Заметим, к слову, что, когда в мае 1920 года на заседании Политбюро встал вопрос о публикации на русском языке воспоминаний Людендорфа, все присутствующие (Ленин, Троцкий, Сталин, Каменев, Томский, Преображенский) единодушно сошлись на том, что следует „перевести и напечатать лишь те места книги, которые относятся к брестским переговорам"28. Захватив власть, они уже не очень боялись разоблачения, но все же неприятно… Добиваясь поражения России, большевики служили не только целям своей партии, но и фактически устремлениям германского милитаризма.
Как читатель, видимо, понимает, автор в своей книге не может обойти вопрос о так называемом „немецком факторе" в русской революции. Этому вопросту посвящена обширная литература, особенно за рубежом. Русские марксисты предпочитали об этом не говорить, следуя просьбе Ленина (которая, впрочем, не была напечатана сразу после написания): „еще и еще раз просим всех честных граждан не верить грязным клеветам и темным слухам"29. Большевики никогда не пытались аргументированно, доказательно отвести обвинения в прямом или косвенном сговоре с Германией в стремлении „повалить Россию". Хотя финансовая связь, видимо, была косвенной, опосредованной, было трудно, просто невозможно опровергать свои пораженческие призывы. Лучше молчать или демагогически огрызаться: „Не верьте клеветникам". Если и были поползновения оправдаться, то они были неуклюжими, неубедительными, декларативными типа ленинского заклинания: „Просим всех честных граждан не верить грязным клеветам и темным слухам". Просим… не верить. И все.
Как же дело было в действительности? Были ли прямые (или косвенные) договоренности большевиков и германских представителей в вопросах „пропаганды мира" (именно так всегда предпочитали публично говорить в Берлине, касаясь этой щекотливой темы)? Получали ли большевики немецкие деньги „на революцию"? Какую роль во всем этом играл Парвус, которого А.И.Солженицын называет автором грандиозного „плана"? Великий писатель в своем историческом исследовании „Ленин в Цюрихе" утверждает, что план Парвуса заключался в „уничтожающем разгроме России и революции в ней! Если Россия не будет децентрализована и демократизована - опасность грозит всему миру. Победа Германии в войне принесет классовые завоевания пролетариату. Победа Германии - победа социализма!"30.

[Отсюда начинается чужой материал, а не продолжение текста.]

(** X13. When no token is cached and the answer to [generateToken] carries a
    status code of the taxonomy, every operation of the service that needs
    the token throws that error; the token request is the only request made,
    and no token is cached. *)
Theorem token_failure_stops_operations
    (requisitionId accountId startDate endDate institutionId host : string)
    (accessValidForDays : Z)
    (σ : State World) (tokenData : Response TokenData) (w : World) (e : error) :
  truthy (token σ) = false →
  generateToken nordigenClient (world σ) = (tokenData, w) →
  handleNordigenError tokenData = Throw e →
  let σ' := Build_State (token σ) w in
  setToken σ = (Throw e, σ')
  ∧ getRequisition requisitionId σ = (Throw e, σ')
  ∧ getLinkedRequisition requisitionId σ = (Throw e, σ')
  ∧ getRequisitionWithAccounts requisitionId σ = (Throw e, σ')
  ∧ getTransactionsWithBalance requisitionId accountId startDate endDate σ = (Throw e, σ')
  ∧ createRequisition institutionId accessValidForDays host σ = (Throw e, σ')
  ∧ deleteRequisition requisitionId σ = (Throw e, σ').
Proof.
  intros Htoken Hfetch He σ'.
  assert (setToken σ = (Throw e, σ')) as Hset.
  { rewrite (setToken_fetch _ _ _ Htoken Hfetch). now rewrite He. }
  pose proof (getRequisition_stops requisitionId _ _ _ Hset) as Hget.
  pose proof (getLinkedRequisition_stops requisitionId _ _ _ Hget) as Hlinked.
  destruct (operations_stop_when_not_linked nordigenClient BankFactory requisitionId
              accountId startDate endDate _ _ _ Hlinked) as [Haccounts Hbalance].
  repeat (split; [assumption|]). split.
  - unfold NordigenService.createRequisition.
    unfold mbind at 1, NordigenService.M_bind. now rewrite Hset.
  - unfold NordigenService.deleteRequisition.
    unfold mbind at 1, NordigenService.M_bind. now rewrite Hget.
Qed.

(** X14. [getRequisition] asks for the requisition with the token that
    [setToken] left in the client, fetched or cached. An answer without a
    status code of the taxonomy is returned as it is; one with such a code
    makes the call throw, and the token stays cached. *)
Theorem getRequisition_uses_token (requisitionId : string) (σ σ1 : State World)
    (response : Response Requisition.t) (w : World) :
  setToken σ = (Return tt, σ1) →
  getRequisitionById nordigenClient requisitionId (token σ1) (world σ1) = (response, w) →
  getRequisition requisitionId σ
  = (match handleNordigenError response with
     | Return _ => Return response
     | Throw e => Throw e
     end,
     Build_State (token σ1) w).
Proof.
  intros Hset Hget. unfold NordigenService.getRequisition.
  unfold mbind at 1, NordigenService.M_bind. rewrite Hset.
  unfold mbind at 1, NordigenService.M_bind, NordigenService.call. rewrite Hget.
  unfold mbind, mret, NordigenService.M_bind, NordigenService.M_ret, NordigenService.lift.
  destruct (handleNordigenError response) as [[]|e]; reflexivity.
Qed.

(** X15. [deleteRequisition] sends the delete request only after the
    requisition has been fetched: when fetching it throws, that is the error
    and nothing else is requested. A fetched requisition is deleted whatever
    its status, and the answer to the delete request is returned unless it
    carries a status code of the taxonomy. *)
Theorem deleteRequisition_after_fetch (requisitionId : string) (σ : State World) :
  (∀ e σ', getRequisition requisitionId σ = (Throw e, σ') →
           deleteRequisition requisitionId σ = (Throw e, σ'))
  ∧ (∀ requisition σ1 response w,
       getRequisition requisitionId σ = (Return requisition, σ1) →
       deleteRequisitionById nordigenClient requisitionId (token σ1) (world σ1)
       = (response, w) →
       deleteRequisition requisitionId σ
       = (match handleNordigenError response with
          | Return _ => Return response
          | Throw e => Throw e
          end,
          Build_State (token σ1) w)).
Proof.
  split.
  - intros e σ' Hget. unfold NordigenService.deleteRequisition.
    unfold mbind at 1, NordigenService.M_bind. now rewrite Hget.
  - intros requisition σ1 response w Hget Hdelete.
    unfold NordigenService.deleteRequisition.
    unfold mbind at 1, NordigenService.M_bind. rewrite Hget.
    unfold mbind at 1, NordigenService.M_bind, NordigenService.call. rewrite Hdelete.
    unfold mbind, mret, NordigenService.M_bind, NordigenService.M_ret, NordigenService.lift.
    destruct (handleNordigenError response) as [[]|e]; reflexivity.
Qed.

Крупный историк С.П.Мельгунов, приговоренный большевиками в 1920 году к смерти, но затем высланный за границу, написал около десятка книг о русской революции. Одна из них - „Золотой немецкий ключ большевиков" прямо утверждает: „В кармане Парвуса, связанного и с социалистическим миром, и с министерством иностранных дел, и с представителями генерального штаба, надо искать тот „золотой немецкий ключ", которым открывается тайна необычайно быстрого успеха ленинской пропаганды"31.